The SHS participants were genotyped using the Illumina Infinium Multi-Ethnic Global-8 vs1. Quality control included filtering variants with call rates <95% and duplicated QC samples. The CRP rs1205 variant was genotyped from both the SHFS (N = 1,666) and SHS (N = 2,114) participants, providing a total of (N = 3,780) rs1205 genotypes. This is presented graphically in Fig 1. Except for rs1205 and rs8176746, genotypic data from other variants were available from either the SHFS or the SHS participants (Table 1).
Although two different genotyping platforms were used for the SHS and SHFS participants, the genotyping for both was conducted in the same laboratory at Texas Biomedical Research Institute in San Antonio, Texas. All 121 participants genotyped for rs1205 and the ABO variant rs8176746 on both platforms and meeting the criteria for inclusion in the study had concordant genotyping.
Statistical analysis methods
Descriptive statistics presented counts and percentages for discrete variables and means with standard deviations for continuous variables. Between-group comparison of continuous variables used T-tests and assumed independent samples. Discrete variables utilized Pearson chi-square comparisons between groups.

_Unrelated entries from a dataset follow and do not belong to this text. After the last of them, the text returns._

(** C15: a Merkle root whose computation reports no mutation binds the
    leaves.  [ComputeMerkleRoot] returns for any two lists of hashes, with
    trees of heights [k] and [d + k].  If the roots are equal and neither
    computation reports a mutation, the leaves of the lower tree are the hashes
    at the same distance from the root in the other one, so the leaves
    themselves where the heights are equal; unless two different inputs that were hashed in
    these trees have the same double SHA-256.  Repeating the last of an odd
    number of hashes does give the same root, and is reported. *)
Theorem merkle_root_binds k d l1 l2 :
  levels k (length l1) -> levels (d + k) (length l2) -> Forall is_hash l1 -> Forall is_hash l2 ->
  (exists r1 mu1 r2 mu2, ComputeMerkleRoot l1 = Some (r1, mu1) /\ ComputeMerkleRoot l2 = Some (r2, mu2) /\
     (r1 = r2 -> mu1 = false -> mu2 = false -> l1 = level d l2 \/ collision (hashed k l1) (hashed (d + k) l2))) /\
  (Nat.odd (length l1) = true -> (1 < length l1)%nat -> exists r mu,
     ComputeMerkleRoot l1 = Some (r, mu) /\ ComputeMerkleRoot (l1 ++ [last l1 []]) = Some (r, true)).
Proof.
  intros L1 L2 H1 H2. destruct (ComputeMerkleRoot_tree k l1 L1 H1) as (r1 & T1 & E1).
  destruct (ComputeMerkleRoot_tree (d + k) l2 L2 H2) as (r2 & T2 & E2). split.
  - exists r1, (snd (tree k l1)), r2, (snd (tree (d + k) l2)). repeat split; [assumption..|].
    intros -> M1 M2. destruct (tree_level d k l2 H2) as (El & Hl & Hi & Hs).
    destruct (tree_inj k l1 (level d l2)) as [->|Hcol]; [assumption..|congruence|assumption|now apply Hs|now left|].
    right. apply (collision_incl _ _ _ _ Hcol); [apply incl_refl|exact Hi].
  - intros Ho Hn. destruct k as [|k]; [cbn in L1; lia|].
    destruct (pad_level_props l1 H1) as (Hp & _ & Ep). unfold pad_level in Hp, Ep. rewrite Ho in Hp, Ep.
    destruct (ComputeMerkleRoot_tree (S k) (l1 ++ [last l1 []])) as (r & T & E);
      [rewrite length_app; now apply levels_odd|exact Hp|].
    exists r1, (snd (tree (S k) l1)). split; [exact E1|]. rewrite E. cbn [tree] in T, T1 |- *. rewrite Ep in *.
    rewrite (same_pairs_repeated l1 Ho). destruct (tree k (pairs l1)) as [r0 mu0]. cbn [fst snd] in *. now replace r with r1 by congruence.
Qed.

Lemma merkle_root_binds_witness :
  (exists r1 mu1 r2 mu2, ComputeMerkleRoot [repeat 1 32; repeat 2 32; repeat 3 32] = Some (r1, mu1) /\
     ComputeMerkleRoot [repeat 1 32; repeat 2 32; repeat 4 32] = Some (r2, mu2) /\
     (r1 = r2 -> mu1 = false -> mu2 = false ->
      [repeat 1 32; repeat 2 32; repeat 3 32] = [repeat 1 32; repeat 2 32; repeat 4 32]
      \/ collision (hashed 2 [repeat 1 32; repeat 2 32; repeat 3 32]) (hashed 2 [repeat 1 32; repeat 2 32; repeat 4 32]))) /\
  exists r mu, ComputeMerkleRoot [repeat 1 32; repeat 2 32; repeat 3 32] = Some (r, mu) /\
    ComputeMerkleRoot [repeat 1 32; repeat 2 32; repeat 3 32; repeat 3 32] = Some (r, true).
Proof.
  destruct (merkle_root_binds 2 0 [repeat 1 32; repeat 2 32; repeat 3 32] [repeat 1 32; repeat 2 32; repeat 4 32]) as [A B].
  - cbn. lia.
  - cbn. lia.
  - repeat (constructor; [split; [bytes_concrete|reflexivity]|]). constructor.
  - repeat (constructor; [split; [bytes_concrete|reflexivity]|]). constructor.
  - split; [exact A|]. apply B; [reflexivity|cbn; lia].
Defined.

Logistic regression models were developed for both univariate and multivariate analysis of COVID-19 associated death or hospitalization during the observation period (2/1/20 through 3/29/22). Only a single COVID-event was counted for each participant. To select covariates included in the final multivariate model, BMI and any history of CVD were chosen on the basis of apparent independent association (p<0.05) when all available covariates (sex, body mass index (BMI), hypertension, diabetes mellitus (DM), impaired fasting glucose (IFG) or normal fasting glucose (NFG), history of CVD event, (tobacco (current, ever, never), serum creatinine, and hemoglobin A1c (HgbA1c)) were considered jointly. Age, sex and center were deemed important, standard adjustments and therefore kept in models. The covariate related to diabetes and dysglycemia was not independently associated with COVID-19 when included with BMI (as seen in the first section of Table 5), so was not retained in the final logistic model. The serum hsCRP was not included as a covariate, given we were testing CRP genetic variants with known effects on serum levels. Significance was accepted at a p-value of 0.05, since the genetic variants were chosen on the basis of a priori evidence of potential association with COVID-19 as well as recognizing the hypothesis driven nature of the presented analysis.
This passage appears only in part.